Stored data:
(* ===== verification/NumberParse.v ===== *)
(** * NumberParse: numbers in text

    The conversions of the C library the code uses ([strtoll], [strtod],
    [std::stoul] in part), the functions [vhal-types/stubs/android-base] builds
    on them ([ParseInt], [ParseFloat], [EqualsIgnoreCase], [StartsWith]), and
    what they read back of printed numbers.  The locale is "C". *)

From stdpp Require Import base list strings pretty.
From Stdlib Require Import ZArith Lia Ascii.
From S2P Require Import Prelude Float32.

Local Open Scope Z_scope.

(** ** Characters and digits *)

Definition is_space (c : ascii) : bool :=
  let n := N_of_ascii c in ((9 <=? n) && (n <=? 13))%N || (n =? 32)%N.

(** The value of a digit of any base up to 36. *)
Definition digit_value (c : ascii) : option Z :=
  let n := Z.of_N (N_of_ascii c) in
  if (48 <=? n) && (n <=? 57) then Some (n - 48)
  else if (97 <=? n) && (n <=? 122) then Some (n - 87)
  else if (65 <=? n) && (n <=? 90) then Some (n - 55)
  else None.

Definition digit_in (base : Z) (c : ascii) : option Z :=
  match digit_value c with Some d => if d <? base then Some d else None | None => None end.

Fixpoint skip_spaces (s : string) : string :=
  match s with
  | String c s' => if is_space c then skip_spaces s' else s
  | EmptyString => s
  end.

Fixpoint accumulate (base : Z) (s : string) (n : Z) : Z :=
  match s with
  | String c s' => match digit_in base c with Some d => accumulate base s' (n * base + d) | None => n end
  | EmptyString => n
  end.

(** The digits in front of [s]; [None] when there is none. *)
Definition digits (base : Z) (s : string) : option Z :=
  match s with
  | String c s' => match digit_in base c with Some d => Some (accumulate base s' d) | None => None end
  | EmptyString => None
  end.

(** What is behind the digits. *)
Fixpoint after_digits (base : Z) (s : string) : string :=
  match s with
  | String c s' => match digit_in base c with Some _ => after_digits base s' | None => s end
  | EmptyString => s
  end.

Definition split_sign (s : string) : bool * string :=
  match s with
  | String "-" s' => (true, s')
  | String "+" s' => (false, s')
  | _ => (false, s)
  end.

(** [s.c_str()], as a function that reads up to the first null sees it. *)
Fixpoint c_str (s : string) : string :=
  match s with
  | String c s' => if Ascii.eqb c zero then EmptyString else String c (c_str s')
  | EmptyString => EmptyString
  end.

Definition tolower (c : ascii) : ascii :=
  let n := N_of_ascii c in
  if ((65 <=? n) && (n <=? 90))%N then ascii_of_N (n + 32) else c.

Fixpoint map_string (f : ascii → ascii) (s : string) : string :=
  match s with String c s' => String (f c) (map_string f s') | EmptyString => EmptyString end.

(** The loop over the two strings, which have one size. *)
Fixpoint EqualsIgnoreCase (a b : string) : bool :=
  match a, b with
  | String x a', String y b' => Ascii.eqb (tolower x) (tolower y) && EqualsIgnoreCase a' b'
  | EmptyString, EmptyString => true
  | _, _ => false
  end.

Definition StartsWith (s prefix : string) : bool := String.prefix prefix s.

(** ** Integers *)

(** [strtoll(s, &end, 10)]: the value before it is clamped to the type, and
    the rest at [end]; [None] when there is no digit, where [end] is [s]. *)
Definition strtoll (s : string) : option (Z * string) :=
  let '(negative, d) := split_sign (skip_spaces s) in
  match digits 10 d with
  | Some n => Some (if negative : bool then - n else n, after_digits 10 d)
  | None => None
  end.

(** [errno] is set when the value is outside [long long]. *)
Definition ParseInt (min max : Z) (s : string) : option Z :=
  match strtoll (c_str s) with
  | Some (val, EmptyString) =>
      if (- two63 <=? val) && (val <? two63) && (min <=? val) && (val <=? max) then Some val else None
  | _ => None
  end.

Definition ParseInt32 : string → option Z := ParseInt (- two31) (two31 - 1).
Definition ParseInt64 : string → option Z := ParseInt (- two63) (two63 - 1).

(** ** Floating point *)

(** The digits with at most one point: the integer they spell, how many are
    behind the point, and the rest; [None] when there is no digit. *)
Definition mantissa (base : Z) (s : string) : option (Z * nat * string) :=
  let r := after_digits base s in
  let n := accumulate base s 0 in
  match r with
  | String "." f =>
      let r' := after_digits base f in
      let k := (String.length f - String.length r')%nat in
      if (String.length r =? String.length s)%nat && (k =? 0)%nat then None
      else Some (accumulate base f n, k, r')
  | _ => if (String.length r =? String.length s)%nat then None else Some (n, O, r)
  end.

(** The exponent that is all of the rest: [None] when the rest is none. *)
Definition exponent (mark : ascii) (s : string) : option Z :=
  match s with
  | EmptyString => Some 0
  | String c s' =>
      if Ascii.eqb (tolower c) mark then
        let '(negative, d) := split_sign s' in
        match digits 10 d, after_digits 10 d with
        | Some n, EmptyString => Some (if negative : bool then - n else n)
        | _, _ => None
        end
      else None
  end.

(** [m * 10^k] and [m * 2^k] rounded to the nearest [double]. *)
Definition f64_of_decimal (m k : Z) : spec_float :=
  match m with
  | Z.pos p =>
      if k <? 0 then SFdiv 53 1024 (S754_finite false p 0) (S754_finite false (Z.to_pos (10 ^ (- k))) 0)
      else binary_normalize 53 1024 (m * 10 ^ k) 0 false
  | _ => S754_zero false
  end.
Definition f64_of_binary (m k : Z) : spec_float := binary_normalize 53 1024 m k false.

(** Whether the exact value is below the normal numbers. *)
Definition below_normal (m : Z) (base k : Z) : bool :=
  (0 <? m) && (if k <? 0 then m * 2 ^ 1022 <? base ^ (- k) else false).

Fixpoint nan_chars (s : string) : bool :=
  match s with
  | String ")" EmptyString => true
  | String c s' => (bool_decide (is_Some (digit_value c)) || Ascii.eqb c "_") && nan_chars s'
  | EmptyString => false
  end.

Definition is_nan_text (s : string) : bool :=
  match s with
  | String a (String b (String c rest)) =>
      EqualsIgnoreCase (String a (String b (String c EmptyString))) "nan" &&
      match rest with EmptyString => true | String "(" r => nan_chars r | _ => false end
  | _ => false
  end.

Section strtod.
(** Whether [errno] is set when a result is below the normal numbers is left to
    the library by the C standard. *)
  Context (underflow_errno : string → bool).

(** A finite value, unless it sets [errno]. *)
Definition in_range_or_errno (s : string) (tiny : bool) (x : spec_float) : option spec_float :=
  match x with
  | S754_infinity _ => None
  | _ => if tiny && underflow_errno s then None else Some x
  end.

Definition unsigned_f64 (s : string) : option spec_float :=
  if EqualsIgnoreCase s "inf" || EqualsIgnoreCase s "infinity" then Some (S754_infinity false)
  else if is_nan_text s then Some S754_nan
  else
    let hexadecimal := match s with
                       | String "0" (String x s') =>
                           if Ascii.eqb (tolower x) "x" then mantissa 16 s' else None
                       | _ => None
                       end in
    match hexadecimal with
    | Some (m, frac, rest) =>
        match exponent "p" rest with
        | Some e => let k := e - 4 * Z.of_nat frac in
                    in_range_or_errno s (below_normal m 2 k) (f64_of_binary m k)
        | None => None
        end
    | None =>
        match mantissa 10 s with
        | Some (m, frac, rest) =>
            match exponent "e" rest with
            | Some e => let k := e - Z.of_nat frac in
                        in_range_or_errno s (below_normal m 10 k) (f64_of_decimal m k)
            | None => None
            end
        | None => None
        end
    end.

(** [strtod(s, &end)] when it converts all of [s] without setting [errno]. *)
Definition strtod_all (s : string) : option spec_float :=
  let '(negative, d) := split_sign (skip_spaces s) in
  match unsigned_f64 d with
  | Some x => Some (if negative : bool then SFopp x else x)
  | None => None
  end.

(** [static_cast<double>(std::numeric_limits<float>::max())]. *)
Definition f64_float_max : spec_float := S754_finite false (16777215 * 2 ^ 29) 75.

Definition ParseDouble (s : string) (min max : spec_float) : option spec_float :=
  match strtod_all (c_str s) with
  | Some val => if SFltb val min || SFltb max val then None else Some val
  | None => None
  end.

Definition ParseFloat (s : string) : option f32 :=
  option_map f32_of_f64 (ParseDouble s (SFopp f64_float_max) f64_float_max).

End strtod.

(** ** Printing *)

Definition hex_digit (d : Z) : ascii := ascii_of_N (Z.to_N (if d <? 10 then d + 48 else d + 87)).

Fixpoint hex (w : nat) (n : Z) : string :=
  match w with
  | O => EmptyString
  | S w' => String (hex_digit (n / 16 ^ Z.of_nat w' mod 16)) (hex w' n)
  end.

(** ** Reading back what is printed *)

Lemma hex_digit_in d : 0 ≤ d < 16 → digit_in 16 (hex_digit d) = Some d.
Proof.
  intros Hd. assert (d = 0 ∨ d = 1 ∨ d = 2 ∨ d = 3 ∨ d = 4 ∨ d = 5 ∨ d = 6 ∨ d = 7 ∨ d = 8 ∨ d = 9 ∨ d = 10
    ∨ d = 11 ∨ d = 12 ∨ d = 13 ∨ d = 14 ∨ d = 15) as H by lia. by repeat destruct H as [->|H]; [..|subst].
Qed.

Lemma hex_step n w : 0 ≤ n → n mod 16 ^ Z.of_nat (S w) = n / 16 ^ Z.of_nat w mod 16 * 16 ^ Z.of_nat w + n mod 16 ^ Z.of_nat w.
Proof.
  intros Hn. rewrite Nat2Z.inj_succ, Z.pow_succ_r, (Z.mul_comm 16) by lia.
  rewrite Z.rem_mul_r by lia. lia.
Qed.

Lemma accumulate_hex w n : 0 ≤ n → ∀ acc, accumulate 16 (hex w n) acc = acc * 16 ^ Z.of_nat w + n mod 16 ^ Z.of_nat w.
Proof.
  intros Hn. induction w as [|w IH]; intros acc; [cbn; rewrite Z.mod_1_r; lia|]. cbn [hex accumulate].
  rewrite hex_digit_in by (apply Z.mod_pos_bound; lia). rewrite IH, (hex_step n w Hn), Nat2Z.inj_succ, Z.pow_succ_r by lia. lia.
Qed.

Lemma digits_hex w n : 0 ≤ n → digits 16 (hex (S w) n) = Some (n mod 16 ^ Z.of_nat (S w)).
Proof.
  intros Hn. cbn [hex digits]. rewrite hex_digit_in by (apply Z.mod_pos_bound; lia).
  by rewrite (accumulate_hex w n Hn), (hex_step n w Hn).
Qed.

(** The digits [pretty] puts in front of a string. *)
Lemma pretty_N_char_digit d : (d < 10)%N → digit_in 10 (pretty_N_char d) = Some (Z.of_N d).
Proof.
  intros Hd. assert (d = 0 ∨ d = 1 ∨ d = 2 ∨ d = 3 ∨ d = 4 ∨ d = 5 ∨ d = 6 ∨ d = 7 ∨ d = 8 ∨ d = 9)%N as H by lia.
  by repeat destruct H as [->|H]; [..|subst].
Qed.

Lemma pretty_N_go_ind (Q : string → Prop) :
  (∀ d s, (d < 10)%N → Q s → Q (String (pretty_N_char d) s)) → ∀ x s, Q s → Q (pretty_N_go x s).
Proof.
  intros Hstep x. induction (N.lt_wf_0 x) as [x _ IH]. intros s Hs.
  destruct (decide (0 < x)%N) as [Hx|Hx]; [|by replace x with 0%N by lia].
  rewrite pretty_N_go_step by done. apply IH; [by apply N.div_lt|]. apply Hstep; [by apply N.mod_lt|done].
Qed.

Lemma accumulate_pretty x : (0 < x)%N → ∀ s, accumulate 10 (pretty_N_go x s) 0 = accumulate 10 s (Z.of_N x).
Proof.
  induction (N.lt_wf_0 x) as [x _ IH]. intros Hx s. rewrite pretty_N_go_step by done.
  assert (E : accumulate 10 (String (pretty_N_char (x `mod` 10)) s) (Z.of_N (x `div` 10)) = accumulate 10 s (Z.of_N x)).
  { cbn [accumulate]. rewrite pretty_N_char_digit by by apply N.mod_lt.
    pose proof (N.div_mod' x 10) as E. f_equal. rewrite E at 3. lia. }
  destruct (decide (0 < x `div` 10)%N) as [Hq|Hq].
  - rewrite IH; [done|by apply N.div_lt|done].
  - apply N.nlt_ge, N.le_0_r in Hq. rewrite Hq in E |- *. done.
Qed.

(** A printed number: all digits, none of them a null, with its value. *)
Record numeral (n : Z) (s : string) : Prop := mkNumeral {
  numeral_digits : digits 10 s = Some n;
  numeral_end : after_digits 10 s = EmptyString;
  numeral_c_str : c_str s = s;
}.

Definition digit_string (s : string) : Prop := after_digits 10 s = EmptyString ∧ c_str s = s.

Lemma digit_string_cons d s : (d < 10)%N → digit_string s → digit_string (String (pretty_N_char d) s).
Proof.
  intros Hd [H1 H2]. split; cbn.
  - by rewrite pretty_N_char_digit.
  - rewrite H2. assert (Ascii.eqb (pretty_N_char d) zero = false) as ->; [|done].
    pose proof (pretty_N_char_digit d Hd) as E. destruct (Ascii.eqb_spec (pretty_N_char d) zero) as [Ez|]; [by rewrite Ez in E|done].
Qed.

Lemma digits_accumulate s : after_digits 10 s = EmptyString → s ≠ EmptyString → digits 10 s = Some (accumulate 10 s 0).
Proof. destruct s as [|c s]; [done|]. cbn. by destruct (digit_in 10 c). Qed.

Lemma numeral_pretty x : numeral (Z.of_N x) (pretty x).
Proof.
  unfold pretty, pretty_N. case_decide as Hx; [by subst|].
  assert (Hd : digit_string (pretty_N_go x "")) by (apply pretty_N_go_ind; [apply digit_string_cons|by split]).
  destruct Hd as [H1 H2]. split; [|done|done]. rewrite digits_accumulate; [|done|].
  - rewrite accumulate_pretty by lia. done.
  - assert (Hne : ∀ y s, s ≠ EmptyString → pretty_N_go y s ≠ EmptyString) by (intros y; by apply (pretty_N_go_ind (λ s, s ≠ EmptyString))).
    rewrite pretty_N_go_step by lia. by apply Hne.
Qed.

(** A number is not taken for blanks or a sign. *)
Lemma numeral_unsigned n s : numeral n s → split_sign (skip_spaces s) = (false, s).
Proof.
  intros [H _ _]. destruct s as [|c s]; [done|]. cbn in H |- *. destruct (digit_in 10 c) as [d|] eqn:E; [|done]. clear H.
  destruct c as [[] [] [] [] [] [] [] []]; try done; by vm_compute in E.
Qed.

Lemma strtoll_pretty z : strtoll (c_str (pretty z)) = Some (z, EmptyString).
Proof.
  unfold strtoll, pretty, pretty_Z. destruct z as [|p|p]; [done| |].
  - pose proof (numeral_pretty (N.pos p)) as Hn. change (pretty p) with (pretty (N.pos p)).
    rewrite (numeral_c_str _ _ Hn), (numeral_unsigned _ _ Hn), (numeral_digits _ _ Hn), (numeral_end _ _ Hn). done.
  - pose proof (numeral_pretty (N.pos p)) as Hn. change (pretty p) with (pretty (N.pos p)).
    change (c_str ("-" +:+ pretty (N.pos p))) with (String "-" (c_str (pretty (N.pos p)))).
    rewrite (numeral_c_str _ _ Hn). change (split_sign (skip_spaces (String "-" ?s))) with (true, s). cbv beta iota.
    by rewrite (numeral_digits _ _ Hn), (numeral_end _ _ Hn).
Qed.

Lemma ParseInt32_pretty z : in_i32 z → ParseInt32 (pretty z) = Some z.
Proof.
  intros Hz. unfold ParseInt32, ParseInt. rewrite strtoll_pretty. unfold in_i32, two31, two63 in *.
  by rewrite !(proj2 (Z.leb_le _ _)), (proj2 (Z.ltb_lt _ _)) by lia.
Qed.

Lemma ParseInt64_pretty z : in_i64 z → ParseInt64 (pretty z) = Some z.
Proof.
  intros Hz. unfold ParseInt64, ParseInt. rewrite strtoll_pretty. unfold in_i64, two63 in *.
  by rewrite !(proj2 (Z.leb_le _ _)), (proj2 (Z.ltb_lt _ _)) by lia.
Qed.

(** What the conversions accept. *)
Example ParseInt_reads : ParseInt32 "-12" = Some (-12) ∧ ParseInt32 " +7" = Some 7 ∧ ParseInt32 "0x10" = None
  ∧ ParseInt32 "" = None ∧ ParseInt32 "7 " = None ∧ ParseInt32 "2147483648" = None
  ∧ ParseInt64 "2147483648" = Some 2147483648 ∧ ParseInt64 "9223372036854775808" = None.
Proof. by vm_compute. Qed.

Example ParseFloat_reads : let parse := ParseFloat (λ _, true) in
  parse "0.5" = Some (f32_div (f32_of_Z 1) (f32_of_Z 2)) ∧ parse "-17" = Some (f32_of_Z (-17))
  ∧ parse "1e2" = Some (f32_of_Z 100) ∧ parse "0x1.8p1" = Some (f32_of_Z 3) ∧ parse "nan" = Some S754_nan
  ∧ parse "inf" = None ∧ parse "1e39" = None ∧ parse "1e" = None ∧ parse "." = None ∧ parse "0x" = None
  ∧ parse "0.1" = Some (S754_finite false 13421773 (-27)).
Proof. by vm_compute. Qed.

Work instruction
Identify each line in the records above containing the word "printed"; copy those lines.

Your solution
    what they read back of printed numbers.  The locale is "C". *)
(** ** Reading back what is printed *)
(** A printed number: all digits, none of them a null, with its value. *)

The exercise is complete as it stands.